| Task objective |
Go through the data below line by line and report how many lines contain "ring", giving only that figure.

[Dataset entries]
=====
Lemma ulp_exponent_spec (N d : Z) :
  0 < N -> 0 < d ->
  0 <= ulp_exponent N d
  /\ N < d * 2 ^ (ulp_exponent N d + 53)
  /\ (0 < ulp_exponent N d -> d * 2 ^ (ulp_exponent N d + 52) <= N).
Proof.
  intros HN Hd. unfold ulp_exponent.
  pose proof (Z.log2_spec N HN) as [La Ua].
  pose proof (Z.log2_spec d Hd) as [Lb Ub].
  pose proof (Z.log2_nonneg N) as Na. pose proof (Z.log2_nonneg d) as Nb.
  set (a := Z.log2 N) in *. set (b := Z.log2 d) in *.
  rewrite <- Z.add_1_r in Ua, Ub.
  assert (Up : forall k, a - b + 1 <= k -> 0 <= k -> N < d * 2 ^ k).
  { intros k Hk Hk0.
    assert (2 ^ (a + 1) <= 2 ^ b * 2 ^ k).
    { rewrite <- Z.pow_add_r by lia. apply Z.pow_le_mono_r; lia. }
    assert (0 < 2 ^ k) by (apply Z.pow_pos_nonneg; lia).
    nia. }
  assert (Lo : forall k, k <= a - b - 1 -> 0 <= k -> d * 2 ^ k <= N).
  { intros k Hk Hk0.
    assert (2 ^ (b + 1) * 2 ^ k <= 2 ^ a).
    { rewrite <- Z.pow_add_r by lia. apply Z.pow_le_mono_r; lia. }
    assert (0 < 2 ^ k) by (apply Z.pow_pos_nonneg; lia).
    nia. }
  destruct (Z.leb_spec (d * 2 ^ (a - b)) N) as [T|T].
  - destruct (Z.max_spec (a - b - 52) 0) as [[H ->]|[H ->]].
    + repeat split; [lia | apply Up; lia | lia].
    + repeat split; [lia | | ].
      * apply Up; lia.
      * intros _. replace (a - b - 52 + 52) with (a - b) by lia. exact T.
  - destruct (Z.max_spec (a - b - 1 - 52) 0) as [[H ->]|[H ->]].
    + repeat split; [lia | | lia].
      destruct (Z.le_gt_cases 0 (a - b)).
      * assert (2 ^ (a - b) <= 2 ^ (0 + 53)) by (apply Z.pow_le_mono_r; lia).
        nia.
      * apply Up; lia.
    + repeat split; [lia | | ].
      * replace (a - b - 1 - 52 + 53) with (a - b) by lia. exact T.
      * intros _. apply Lo; lia.
Qed.

Lemma pow2_split (a b : Z) : 0 <= a -> 0 <= b -> 2 ^ (a + b) = 2 ^ a * 2 ^ b.
Proof. intros. apply Z.pow_add_r; lia. Qed.

(** The powers of two of the format, kept abstract in the arithmetic. *)
Lemma format_powers :
  2 ^ 2098 = 18014398509481984 * 2 ^ 2044
  /\ (2 ^ 1024 - 2 ^ 970) * 2 ^ 1074 = 18014398509481983 * 2 ^ 2044
  /\ 2 ^ 2045 = 2 * 2 ^ 2044
  /\ 2 ^ 2097 = 9007199254740992 * 2 ^ 2044
  /\ 2 ^ 2098 = 4503599627370496 * 2 ^ 2046
  /\ 2 ^ 1127 = 9007199254740992 * 2 ^ 1074
  /\ 0 < 2 ^ 2044 /\ 0 < 2 ^ 1074 /\ 0 < 2 ^ 2046.
Proof. repeat split; reflexivity. Qed.

Lemma pow2_53 (t : Z) : 0 <= t -> 2 ^ (t + 53) = 2 ^ t * 9007199254740992.
Proof. intros. rewrite pow2_split by lia. reflexivity. Qed.

Lemma pow2_52 (t : Z) : 0 <= t -> 2 ^ (t + 52) = 2 ^ t * 4503599627370496.
Proof. intros. rewrite pow2_split by lia. reflexivity. Qed.

Lemma round_half_even_nonneg (N D : Z) :
  0 <= N -> 0 < D -> 0 <= round_half_even N D.
Proof.
  intros HN HD. unfold round_half_even.
  assert (0 <= N / D) by (apply Z.div_pos; lia).
  destruct (_ <? _); [lia|]. destruct (_ <? _); [lia|].
  destruct (Z.even _); lia.
Qed.

Lemma round_half_even_ge (N D K : Z) :
  0 <= N -> 0 < D -> D * K <= N -> K <= round_half_even N D.
Proof.
  intros HN HD H. unfold round_half_even.
  assert (K <= N / D) by (apply Z.div_le_lower_bound; lia).
  destruct (_ <? _); [lia|]. destruct (_ <? _); [lia|].
  destruct (Z.even _); lia.
Qed.

Lemma round_pos_facts (n d : positive) :
  let N := Zpos n * 2 ^ 1074 in
  let t := ulp_exponent N (Zpos d) in
  let D := Zpos d * 2 ^ t in
  let m := round_half_even N D in
  0 < N /\ 0 <= t /\ 0 < 2 ^ t /\ 0 < D /\ 0 <= m
  /\ N < D * 9007199254740992
  /\ (0 < t -> D * 4503599627370496 <= N).
Proof.
  intros N t D m.
  destruct format_powers as (_ & _ & _ & _ & _ & _ & _ & U & _).
  assert (HN : 0 < N) by (subst N; lia).
  destruct (ulp_exponent_spec N (Zpos d) HN ltac:(lia)) as (T0 & TU & TL).
  fold t in T0, TU, TL.
  assert (P : 0 < 2 ^ t) by (apply Z.pow_pos_nonneg; lia).
  assert (HD : 0 < D) by (subst D; lia).
  rewrite pow2_53 in TU by lia. rewrite pow2_52 in TL by lia.
  repeat split; try assumption.
  - apply round_half_even_nonneg; lia.
  - subst D. lia.
  - intros H. subst D. specialize (TL H). lia.
Qed.

(** The quantities of [round_double_pos]: the quotient in units, the
    exponent of the spacing, the scaled denominator and the mantissa. *)
Ltac name_rounding n d F :=
  pose proof (round_pos_facts n d) as F; cbv zeta in F;
  unfold round_double_pos;
  set (N := Zpos n * 2 ^ 1074) in *;
  set (t := ulp_exponent N (Zpos d)) in *;
  set (D := Zpos d * 2 ^ t) in *;
  set (m := round_half_even N D) in *.

Lemma round_double_pos_in_range (n d : positive) :
  Zpos n < Zpos d * (2 ^ 1024 - 2 ^ 970) ->
  exists r, round_double_pos n d = Some r.
Proof.
  intros H. name_rounding n d F.
  assert (Hd : 0 < Zpos d) by lia.
  destruct F as (HN & T0 & P & HD & M0 & TU & TL).
  destruct format_powers as (E1 & E2 & E3 & _ & _ & _ & BU & U & _).
  assert (HB : N < Zpos d * (18014398509481983 * 2 ^ 2044)).
  { rewrite <- E2, Z.mul_assoc. subst N. apply Z.mul_lt_mono_pos_r; assumption. }
  clear H E2.
  destruct (Z.leb_spec (2 ^ 2098) (m * 2 ^ t)) as [O|O]; [exfalso | eauto].
  rewrite E1 in O. clear E1.
  destruct (Z.le_gt_cases t 2044) as [Ht|Ht].
  - assert (Hp : 2 ^ t <= 2 ^ 2044) by (apply Z.pow_le_mono_r; lia).
    pose proof (round_half_even_le N D 9007199254740992 ltac:(lia) HD TU) as Hm.
    fold m in Hm. try clearbody m; try clearbody D; try clearbody t; try clearbody N;
      clear - Hd O Hp Hm M0 BU P.
    generalize dependent (2 ^ 2044). generalize dependent (2 ^ t). intros. nia.
  - specialize (TL ltac:(lia)).
    assert (Ht' : t < 2046).
    { apply (Z.pow_lt_mono_r_iff 2); [lia | lia |].
      destruct format_powers as (_ & _ & _ & _ & E5 & _ & _ & _ & B6).
      assert (E6 : 2 ^ 2046 = 4 * 2 ^ 2044) by reflexivity.
      rewrite E6. subst D. try clearbody m; try clearbody D; try clearbody t; try clearbody N;
      clear - Hd TL HB BU P.
      generalize dependent (2 ^ 2044). generalize dependent (2 ^ t).
      generalize dependent (Zpos d). intros. nia. }
    assert (Et : 2 ^ t = 2 * 2 ^ 2044).
    { replace t with 2045 by lia. exact E3. }
    assert (Hm : m < 9007199254740992).
    { apply round_half_even_lt; [lia | exact HD |].
      subst D. rewrite Et. try clearbody m; try clearbody D; try clearbody t; try clearbody N;
      clear - Hd HB BU.
      generalize dependent (2 ^ 2044). generalize dependent (Zpos d). intros. nia. }
    rewrite Et in O. try clearbody m; try clearbody D; try clearbody t; try clearbody N;
      clear - Hd O Hm M0 BU.
    generalize dependent (2 ^ 2044). intros. nia.
Qed.

Lemma round_double_pos_overflow (n d : positive) :
  Zpos d * (2 ^ 1024 - 2 ^ 970) <= Zpos n ->
  round_double_pos n d = None.
Proof.
  intros H. name_rounding n d F.
  assert (Hd : 0 < Zpos d) by lia.
  destruct F as (HN & T0 & P & HD & M0 & TU & TL).
  destruct format_powers as (E1 & E2 & E3 & E4 & E5 & _ & BU & U & B6).
  assert (HB : Zpos d * (18014398509481983 * 2 ^ 2044) <= N).
  { rewrite <- E2, Z.mul_assoc. subst N. apply Z.mul_le_mono_nonneg_r; lia. }
  clear H E2.
  assert (Ht : 2045 <= t).
  { assert (Hp : 2 ^ 2097 < 2 ^ (t + 53)).
    { rewrite E4, pow2_53 by lia. subst D. try clearbody m; try clearbody D; try clearbody t; try clearbody N;
      clear - Hd HB TU BU P.
      generalize dependent (2 ^ 2044). generalize dependent (2 ^ t).
      generalize dependent (Zpos d). intros. nia. }
    apply Z.pow_lt_mono_r_iff in Hp; lia. }
  specialize (TL ltac:(lia)).
  pose proof (round_half_even_ge N D 4503599627370496 ltac:(lia) HD TL) as Hm.
  fold m in Hm.
  destruct (Z.leb_spec (2 ^ 2098) (m * 2 ^ t)) as [O|O]; [reflexivity | exfalso].
  destruct (Z.le_gt_cases 2046 t) as [Ht'|Ht'].
  - assert (Hp : 2 ^ 2046 <= 2 ^ t) by (apply Z.pow_le_mono_r; lia).
    rewrite E5 in O. try clearbody m; try clearbody D; try clearbody t; try clearbody N;
      clear - Hd O Hp Hm B6.
    generalize dependent (2 ^ 2046). generalize dependent (2 ^ t). intros. nia.
  - assert (Et : 2 ^ t = 2 * 2 ^ 2044).
    { replace t with 2045 by lia. exact E3. }
    assert (Hm' : 9007199254740992 <= m).
    { clear O Hm. subst m. unfold round_half_even.
      pose proof (Z.div_mod N D ltac:(lia)) as E.
      pose proof (Z.mod_pos_bound N D HD) as B.
      assert (HB' : D * 18014398509481983 <= 2 * N).
      { subst D. rewrite Et. try clearbody m; try clearbody D; try clearbody t; try clearbody N;
      clear - Hd HB BU.
        generalize dependent (2 ^ 2044). generalize dependent (Zpos d).
        intros. nia. }
      generalize dependent (N / D). generalize dependent (N mod D).
      intros r B f E.
      assert (9007199254740991 <= f) by nia.
      assert (f < 9007199254740992) by nia.
      destruct (Z.ltb_spec (2 * r) D); [nia|].
      destruct (Z.ltb_spec D (2 * r)); [lia|].
      replace f with 9007199254740991 by lia. cbn. lia. }
    rewrite E1, Et in O. try clearbody m; try clearbody D; try clearbody t; try clearbody N;
      clear - Hd O Hm' BU.
    generalize dependent (2 ^ 2044). intros. nia.
Qed.

Lemma Zpos_pow2_1074 : Zpos (2 ^ 1074)%positive = 2 ^ 1074.
Proof. apply Pos2Z.inj_pow. Qed.

Lemma round_double_pos_whole (n d : positive) (k : Z) :
  Zpos n = k * Zpos d -> k < 2 ^ 53 ->
  exists r, round_double_pos n d = Some r /\ (r == inject_Z k)%Q.
Proof.
  intros Hn Hk. name_rounding n d F.
  assert (Hd : 0 < Zpos d) by lia.
  change (2 ^ 53) with 9007199254740992 in Hk.
  assert (K0 : 0 < k) by nia.
  destruct F as (HN & T0 & P & HD & M0 & TU & TL).
  destruct format_powers as (E1 & _ & _ & _ & _ & E7 & _ & U & _).
  assert (EN : N = k * Zpos d * 2 ^ 1074) by (subst N; now rewrite Hn).
  assert (Ht : t <= 1074).
  { destruct (Z.le_gt_cases t 0); [lia|]. specialize (TL ltac:(lia)).
    assert (Hp : 2 ^ (t + 52) < 2 ^ 1127).
    { rewrite E7, pow2_52 by lia. subst D. rewrite EN in TL.
      assert (TL' : 2 ^ t * 4503599627370496 <= k * 2 ^ 1074).
      { apply (Z.mul_le_mono_pos_l _ _ (Zpos d)); [lia|].
        rewrite !Z.mul_assoc, (Z.mul_comm (Zpos d) k). exact TL. }
      try clearbody m; try clearbody D; try clearbody t; try clearbody N;
      clear - Hd TL' Hk K0 U P.
      generalize dependent (2 ^ 1074). generalize dependent (2 ^ t).
      intros. nia. }
    apply Z.pow_lt_mono_r_iff in Hp; lia. }
  assert (Es : 2 ^ 1074 = 2 ^ t * 2 ^ (1074 - t)).
  { rewrite <- pow2_split by lia. f_equal. lia. }
  assert (Em : m = k * 2 ^ (1074 - t)).
  { subst m. replace N with (D * (k * 2 ^ (1074 - t)))
      by (subst D; rewrite EN, Es; ring).
    now apply round_half_even_exact. }
  assert (Ev : m * 2 ^ t = k * 2 ^ 1074) by (rewrite Em, Es; ring).
  rewrite Ev.
  destruct (Z.leb_spec (2 ^ 2098) (k * 2 ^ 1074)) as [O|O].
  - exfalso.
    assert (E8 : 2 ^ 2098 = 2 ^ 1024 * 2 ^ 1074) by reflexivity.
    assert (L : 9007199254740992 < 2 ^ 1024) by reflexivity.
    rewrite E8 in O. try clearbody m; try clearbody D; try clearbody t; try clearbody N;
      clear - Hd O Hk U L.
    generalize dependent (2 ^ 1024). generalize dependent (2 ^ 1074).
    intros. nia.
  - eexists. split; [reflexivity|].
    rewrite Qred_correct. unfold Qeq, inject_Z; cbn [Qnum Qden].
    rewrite Zpos_pow2_1074. ring.
Qed.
=====
| Final answer |
3